Deregulation of eIF4E: 4E-BP1 in Differentiated Human Papillomavirus-Containing Cells Leads to High Levels of Expression of the E7 Oncoprotein

Center for Molecular Biology of Oral Diseases, College of Dentistry, M/C 860, University of Illinois at Chicago, 801 South Paulina Street, 60612, USA.

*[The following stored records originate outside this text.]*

(** X15.  For a payload object whose plural key holds a non-empty array
    of strings and numbers, none of which has an empty string form, a
    type whose relationship query is empty and whose plural differs
    from its singular, the entry point hands each element to the
    serializer as [{ id: String(element), [propertyName]: element }], in
    order, and returns the array of the [data] of the documents it gets
    back; the payload is left holding the coerced array. *)
Theorem normalizeResource_primitive_collection (fuel : nat)
    (o : gmap string value) (req : request)
    (relationshipTypeMap : gmap string string) (type : string)
    (items : list value) :
  detectResourceType (schema_types (request_schema req)) (VObject o) = Ok type →
  o !! pluralize type = Some (VArray items) →
  items ≠ [] →
  Forall (λ item, isPrimitive item = true ∧ toString item ≠ "") items →
  getSchemaRelationships (Some (request_schema req)) type = [] →
  pluralize type ≠ type →
  let element := coerce (inferPropertyName (Some (request_schema req)) type) in
  normalizeResource (S (S fuel)) (VObject o) req relationshipTypeMap =
    (fragments ← mapM (λ item,
        throwing (serialize (element item) type (serializeOptions [] false))) items;
     datas ← mapM (λ r, get r "data") fragments;
     Ok (VObject (<[pluralize type := VArray (map element items)]> o),
         VObject {["data" := VArray datas]})).
Proof.
  intros Hdetect Hkey Hne Hprim Hrels Hplural element.
  assert (existsb isPrimitive items = true) as Hsome.
  { destruct items as [|x xs]; [done|]. apply Forall_inv in Hprim as [Hx _].
    cbn. by rewrite Hx. }
  unfold normalizeResource. rewrite Hdetect.
  cbn -[normalizeResourceRecursive normalizeResourceData getSchemaRelationships].
  rewrite (normalizeResourceData_coerces _ _ _ items);
    [|cbn; by rewrite Hkey|done].
  cbn -[normalizeResourceRecursive getSchemaRelationships]. fold element.
  rewrite Hrels, (hasRelationships_none []) by done.
  rewrite (normalizeResourceRecursive_collection _ _ _ _ _ _ _ (map element items))
    by (cbn; by rewrite lookup_insert_eq).
  rewrite mapM_fmap.
  rewrite (mapM_ext_in _ (λ item,
             r ← throwing (serialize (element item) type (serializeOptions [] false));
             Ok (element item, r))).
  2:{ intros item Hitem. rewrite Forall_forall in Hprim.
      destruct (Hprim _ Hitem) as [_ Hstr].
      by apply normalizeElement_coerced. }
  rewrite mapM_paired.
  destruct (mapM _ items) as [fragments| | |] eqn:Hfragments; try done.
  cbn -[store_back]. unfold aggregate.
  apply mapM_length in Hfragments.
  rewrite snd_zip, fst_zip by (rewrite length_map; lia).
  destruct (mapM (λ r, get r "data") fragments) as [datas| | |]; try done.
  cbn. by rewrite insert_insert_eq.
Qed.

(** ** Lines 254-269: the single resource with relationships *)

(** X16.  With relationships, what the normalization of a single
    resource object does to the payload is the id back-fill and nothing
    else: the payload it leaves holds, under the type key, the resource
    as [ensureRelationshipIds] leaves it, and every other key as it
    was. *)
Theorem normalizeSingle_payload (o : gmap string value) (type : string)
    (relationships : list value) (url : string)
    (relationshipTypeMap : gmap string string) (resource : gmap string value)
    (document' result : value) :
  o !! type = Some (VObject resource) →
  normalizeSingle (VObject o) type relationships true url relationshipTypeMap =
    Ok (document', result) →
  ∃ resource' : gmap string value,
    ensureRelationshipIds (VObject resource) relationships = Ok (VObject resource') ∧
    document' = VObject (<[type := VObject resource']> o).
Proof.
  intros Hkey H. unfold normalizeSingle, serializeResource in H.
  cbn -[extractResourceId ensureRelationshipIds addJsonApiLinks mapTypes
        serializeOptions store_back] in H.
  rewrite Hkey in H.
  cbn -[extractResourceId ensureRelationshipIds addJsonApiLinks mapTypes
        serializeOptions store_back] in H.
  rewrite ensureRelationshipIds_object in H.
  exists (backfilled relationships resource).
  split; [apply ensureRelationshipIds_object|].
  inv_binds H. injection H as <- _. inv_binds Hx. by simplify_eq.
Qed.

(** X17.  With relationships, a document from the serializer whose
    [data] is missing or [null] makes the normalization throw, at the
    read of [result.data.relationships].  A document that has a [data]
    object but neither [relationships] nor [included] passes through,
    with an [included] key set to [undefined] added. *)
Theorem normalizeSingle_bare_document (document : value) (type : string)
    (relationships : list value) (url : string)
    (relationshipTypeMap : gmap string string) (resource resource' : value)
    (r : gmap string value) :
  get document type = Ok resource →
  serializeResource resource type relationships true = Ok (resource', VObject r) →
  (r !! "data" = None ∨ r !! "data" = Some VNull →
   normalizeSingle document type relationships true url relationshipTypeMap =
     Throws) ∧
  (∀ d : gmap string value,
     r !! "data" = Some (VObject d) → d !! "relationships" = None →
     r !! "included" = None →
     normalizeSingle document type relationships true url relationshipTypeMap =
       Ok (store_back document type resource',
           VObject (<["included" := VUndefined]> r))).
Proof.
  intros Hget Hser. split.
  - intros Hdata. unfold normalizeSingle. rewrite Hget.
    cbn -[serializeResource addJsonApiLinks mapTypes]. rewrite Hser.
    cbn -[addJsonApiLinks mapTypes]. by destruct Hdata as [-> | ->].
  - intros d Hdata Hrels Hincluded. unfold normalizeSingle. rewrite Hget.
    cbn -[serializeResource addJsonApiLinks mapTypes]. rewrite Hser.
    cbn -[addJsonApiLinks mapTypes]. rewrite Hdata.
    cbn -[addJsonApiLinks mapTypes]. rewrite Hrels. cbn.
    rewrite (insert_id r "data") by done. by rewrite Hincluded.
Qed.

Journal of Virology (Impact Factor: 4.44). 08/2006; 80(14):7079-88. DOI: 10.1128/JVI.02380-05
Source: PubMed


Infections with high-risk human papillomaviruses (HPVs) are linked to more than 95% of cervical cancers. HPVs replicate exclusively in differentiated cells and the function of the HPV E7 oncoprotein is essential for viral replication. In this study, we investigated the mechanism that regulates E7 expression in differentiated cells. The level of E7 protein was strongly induced in HPV-containing Caski, HOK-16B, and BaP-T cells during growth in methylcellulose-containing medium, a condition that induces differentiation. Enhanced expression of E7 was observed between 4 and 8 h of culturing in methylcellulose and was maintained for up to 24 h. The increase was not due to altered stability of the E7 protein or an increase in the steady-state level of the E7 mRNA. Instead, the translation of the E7 mRNA was enhanced during differentiation. More than 70 to 80% of the E7 mRNA was found in the polysome fractions in the differentiated cells. Consistent with this observation, higher levels of the phosphorylated translator inhibitor 4E-BP1 were observed in differentiated HPV-containing cells but not in differentiated non-HPV tumor cells or primary keratinocytes. The mTOR kinase inhibitor rapamycin blocked phosphorylation of 4E-BP1 and significantly decreased the level of E7 protein in Caski cells, suggesting that phosphorylation of 4E-BP1 is linked to E7 expression. Prevailing models for the molecular mechanisms underlying E7 expression have focused largely on transcriptional regulation. The results presented in this study demonstrate a significant role of the cellular translation machinery to maintain a high level of E7 protein in differentiated cells.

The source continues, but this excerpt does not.